● **Goal of the exercise**:
Within the listing below, the lines to output run from the one containing "Definition effective_direction (d" through the one containing "CodeInvalidArgument | CodeDeadlineExceeded"; copy them exactly and nothing else.

● **Given records**:

(** ** C3 and C8 *)


Section GapTimeClaims.
Variable sort_values : DataFrame -> DataFrame.
Hypothesis sort_values_perm : forall df, sort_values df ≡ₚ df.
Hypothesis sort_values_sorted : forall df, Sorted start_le (sort_values df).


(** C8: in the gap-time computation an event keeps a gap value exactly when
    it has an event before it in its file, sorted by start, and that event
    has the same species; where the species changes the gap is dropped.
    The points plotted are the gaps kept, once under the renamed species and
    once under "total". *)
Theorem gap_kept_iff_same_species (df : DataFrame) :
  NoDup (map index df) ->
  (forall k g, (k, g) ∈ groupby file_id df ->
     forall i gr, _gap_time sort_values g !! i = Some gr ->
       (is_Some (gap gr) <->
        exists j prev,
          i = S j /\ _gap_time sort_values g !! j = Some prev /\
          species (table_row prev) = species (table_row gr)) /\
       (forall j prev,
          i = S j -> _gap_time sort_values g !! j = Some prev ->
          file_id (table_row prev) = k /\ file_id (table_row gr) = k /\
          start (table_row prev) <= start (table_row gr))) /\
  swarm_points (gaps_frame sort_values df) =
    omap (fun g => (fun y => (rename (species (table_row g)), y)) <$> gap g)
         (gaps_by_file sort_values df) ++
    omap (fun g => (fun y => ("total", y)) <$> gap g)
         (gaps_by_file sort_values df).
Proof.
  intros Hnd. split.
  2:{ rewrite gaps_frame_unfold. unfold swarm_points at 1.
      rewrite omap_app. fold (swarm_points (map (with_species rename)
        (gaps_by_file sort_values df))).
      fold (swarm_points (map (with_species (fun _ => "total"))
        (gaps_by_file sort_values df))).
      by rewrite !swarm_points_with_species. }
  intros k g Hg i gr Hi. apply groupby_elem in Hg as [_ ->].
  fold (rows_of_file k df) in *.
  pose proof (sorted_group_NoDup sort_values sort_values_perm df k Hnd) as Hnd'.
  pose proof (_gap_time_rows sort_values _ Hnd') as Hrows.
  assert (forall n x, _gap_time sort_values (rows_of_file k df) !! n = Some x ->
            sort_values (rows_of_file k df) !! n = Some (table_row x)) as Hrow.
  { intros n x Hx. rewrite <- Hrows, list_lookup_fmap, Hx. reflexivity. }
  assert (forall n x, _gap_time sort_values (rows_of_file k df) !! n = Some x ->
            file_id (table_row x) = k) as Hfile.
  { intros n x Hx. apply Hrow in Hx. apply list_elem_of_lookup_2 in Hx.
    rewrite sort_values_perm in Hx. apply list_elem_of_In, filter_In in Hx.
    destruct Hx as [_ Hx]. by apply str_eqb_eq. }
  split.
  - pose proof Hi as Hi'. rewrite _gap_time_lookup in Hi' by done.
    destruct (sort_values (rows_of_file k df) !! i) as [r|] eqn:Hr; [|done].
    injection Hi' as <-. simpl. destruct i as [|j]; simpl.
    + split; [by intros [q Hq] | by intros (j & p & Hj & _)].
    + destruct (sort_values (rows_of_file k df) !! j) as [p|] eqn:Hp.
      2:{ apply lookup_ge_None in Hp. apply lookup_lt_Some in Hr. lia. }
      simpl. split.
      * intros Hsome. exists j, (gap_row (prev_row (sort_values (rows_of_file k df)) j) p).
        split; [done|]. split; [by rewrite _gap_time_lookup, Hp|]. simpl.
        destruct (str_eqb (species p) (species r)) eqn:E;
          [by apply str_eqb_eq | by destruct Hsome].
      * intros (j' & prev & [= <-] & Hprev & Hsp).
        apply Hrow in Hprev. rewrite Hp in Hprev. injection Hprev as ->.
        apply str_eqb_eq in Hsp. rewrite Hsp. done.
  - intros j prev -> Hprev. split; [by eapply Hfile|]. split; [by eapply Hfile|].
    eapply (Sorted_lookup_adjacent start_le); [apply sort_values_sorted| |];
      by apply Hrow.
Qed.
(** * unicore-go: pagination, context helper, interceptor chain and sanitizer

    A shallow embedding of the Go package [unicore]:
    - [unicore.go]: [GetTotalPages], [WithPaginationScope], the error
      sentinels and [GetUserClaims];
    - the middleware file: [UnaryTenantInterceptor], [UnaryTokenInterceptor],
      [LoggingUnaryInterceptor], [sanitizeRequest] and [sanitize].

    Go's fixed-width integers are integers of [Z] with the wrap-around
    written out; packages outside the repository (connect, gorm, reflect,
    zap, oidc, net/http) are modelled at the interface the code uses. *)

From Stdlib Require Import ZArith Lia Ascii String List Bool.
From stdpp Require Import base decidable option list gmap strings.

Import ListNotations.
Set Warnings "-register-all".
Local Open Scope string_scope.
Local Open Scope list_scope.
Local Open Scope Z_scope.

(** ** Machine integers *)

Module GoInt.

Definition min_int32 : Z := - 2 ^ 31.
Definition max_int32 : Z := 2 ^ 31 - 1.
Definition min_int64 : Z := - 2 ^ 63.
Definition max_int64 : Z := 2 ^ 63 - 1.

Definition in_int32 (z : Z) : Prop := min_int32 <= z <= max_int32.
Definition in_int64 (z : Z) : Prop := min_int64 <= z <= max_int64.

(** Two's complement reduction of a mathematical integer to [w] bits. *)
Definition wrap (w : Z) (z : Z) : Z := (z + 2 ^ (w - 1)) mod 2 ^ w - 2 ^ (w - 1).

Definition int32 (z : Z) : Z := wrap 32 z.
Definition int64 (z : Z) : Z := wrap 64 z.

(** Go's [/] on integers truncates toward zero. *)
Definition div (a b : Z) : Z := Z.quot a b.

End GoInt.

(** ** types.go *)

Record PagedResult (T : Type) := mkPagedResult { Items : T; Total : Z }.
Arguments mkPagedResult {T} _ _.
Arguments Items {T} _.
Arguments Total {T} _.

(** ** unicore.go: paged results *)

(** [func (p *PagedResult[T]) GetTotalPages(limit int32) int32]; the receiver
    is a pointer, [None] is the nil receiver. *)
Definition GetTotalPages {T} (p : option (PagedResult T)) (limit : Z) : Z :=
  match p with
  | None => 0
  | Some p =>
      if limit <=? 0 then 0
      else GoInt.int32
             (GoInt.div (GoInt.int64 (GoInt.int64 (Total p + limit) - 1)) limit)
  end.

Definition NewPagedResult {T} (total : Z) (items : T) : option (PagedResult T) :=
  Some {| Items := items; Total := total |}.

(** The ceiling of [a / b] for [b > 0], as the specification words it. *)
Definition ceil_div (a b : Z) : Z := - ((- a) / b).

(** ** unicore.go: pagination scope *)

(** [commonv1.SortDirection], a generated protobuf enum (an open int32). *)
Inductive SortDirection :=
| SortDirection_SORT_DIRECTION_UNSPECIFIED
| SortDirection_SORT_DIRECTION_ASC
| SortDirection_SORT_DIRECTION_DESC
| SortDirection_unknown (n : Z).

(** [commonv1.PageRequest]; its getters are nil-safe. *)
Record PageRequest := mkPageRequest {
  Page : Z;
  Limit : Z;
  Sort : string;
  Direction : SortDirection
}.

Definition GetPage (p : option PageRequest) : Z :=
  match p with Some r => Page r | None => 0 end.
Definition GetLimit (p : option PageRequest) : Z :=
  match p with Some r => Limit r | None => 0 end.
Definition GetSort (p : option PageRequest) : string :=
  match p with Some r => Sort r | None => "" end.
Definition GetDirection (p : option PageRequest) : SortDirection :=
  match p with Some r => Direction r | None => SortDirection_SORT_DIRECTION_UNSPECIFIED end.

Module Gorm.

(** The calls the package makes on a [*gorm.DB] chain, in order. *)
Inductive Clause :=
| Limit (n : Z)
| Offset (n : Z)
| Order (value : string).

Definition DB := list Clause.

Definition db_Limit (db : DB) (n : Z) : DB := db ++ [Limit n].
Definition db_Offset (db : DB) (n : Z) : DB := db ++ [Offset n].
Definition db_Order (db : DB) (value : string) : DB := db ++ [Order value].

End Gorm.

(** [WithPaginationScope(pagination)(db)]: the scope applied to a query. *)
Definition WithPaginationScope (pagination : option PageRequest) (db : Gorm.DB) : Gorm.DB :=
  let page := GetPage pagination in
  let page := if page <=? 0 then 1 else page in
  let limit := GetLimit pagination in
  let limit := if limit <=? 0 then 20 else limit in
  let offset := GoInt.int32 (GoInt.int32 (page - 1) * limit) in
  let db := Gorm.db_Offset (Gorm.db_Limit db limit) offset in
  let sort := GetSort pagination in
  let direction := GetDirection pagination in
  let sort := if String.eqb sort "" then "created_at" else sort in
  let order :=
    match direction with
    | SortDirection_SORT_DIRECTION_ASC => "asc"
    | SortDirection_SORT_DIRECTION_DESC => "desc"
    | _ => "desc"
    end in
  Gorm.db_Order db (String.append sort (String.append " " order)).

(** The Page Request defaults of the specification. *)
Definition effective_page (page : Z) : Z := if page <=? 0 then 1 else page.
Definition effective_limit (limit : Z) : Z := if limit <=? 0 then 20 else limit.
Definition effective_sort (sort : string) : string :=
  if String.eqb sort "" then "created_at" else sort.
Definition effective_direction (d : SortDirection) : string :=
  match d with SortDirection_SORT_DIRECTION_ASC => "asc" | _ => "desc" end.

(** ** unicore.go: errors *)

Module Connect.

Inductive Code :=
| CodeCanceled | CodeUnknown | CodeInvalidArgument | CodeDeadlineExceeded
| CodeNotFound | CodeAlreadyExists | CodePermissionDenied
| CodeResourceExhausted | CodeFailedPrecondition | CodeAborted
| CodeOutOfRange | CodeUnimplemented | CodeInternal | CodeUnavailable
| CodeDataLoss | CodeUnauthenticated.

Definition Code_String (c : Code) : string :=
  match c with
  | CodeCanceled => "canceled"
  | CodeUnknown => "unknown"
  | CodeInvalidArgument => "invalid_argument"
  | CodeDeadlineExceeded => "deadline_exceeded"
  | CodeNotFound => "not_found"
  | CodeAlreadyExists => "already_exists"
  | CodePermissionDenied => "permission_denied"
  | CodeResourceExhausted => "resource_exhausted"
  | CodeFailedPrecondition => "failed_precondition"
  | CodeAborted => "aborted"
  | CodeOutOfRange => "out_of_range"
  | CodeUnimplemented => "unimplemented"
  | CodeInternal => "internal"
  | CodeUnavailable => "unavailable"
  | CodeDataLoss => "data_loss"
  | CodeUnauthenticated => "unauthenticated"
  end.

End Connect.

(** A Go [error]: a plain error ([errors.New], [fmt.Errorf] without [%w]) or
    a [*connect.Error] made by [connect.NewError]. *)
Inductive error :=
| errors_New (text : string)
| connect_NewError (c : Connect.Code) (underlying : error).

(** [err.Error()]. *)
Fixpoint Error (e : error) : string :=
  match e with
  | errors_New text => text
  | connect_NewError c underlying =>
      let message := Error underlying in
      if String.eqb message "" then Connect.Code_String c
      else String.append (Connect.Code_String c) (String.append ": " message)
  end.

(** [connect.CodeOf(err)]. *)
Definition CodeOf (e : error) : Connect.Code :=
  match e with
  | connect_NewError c _ => c
  | errors_New _ => Connect.CodeUnknown
  end.

(** [fmt.Errorf(prefix + "%v", err)]. *)
Definition fmt_Errorf (prefix : string) (err : error) : error :=
  errors_New (String.append prefix (Error err)).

● **Finished task**:
Definition effective_direction (d : SortDirection) : string :=
  match d with SortDirection_SORT_DIRECTION_ASC => "asc" | _ => "desc" end.

(** ** unicore.go: errors *)

Module Connect.

Inductive Code :=
| CodeCanceled | CodeUnknown | CodeInvalidArgument | CodeDeadlineExceeded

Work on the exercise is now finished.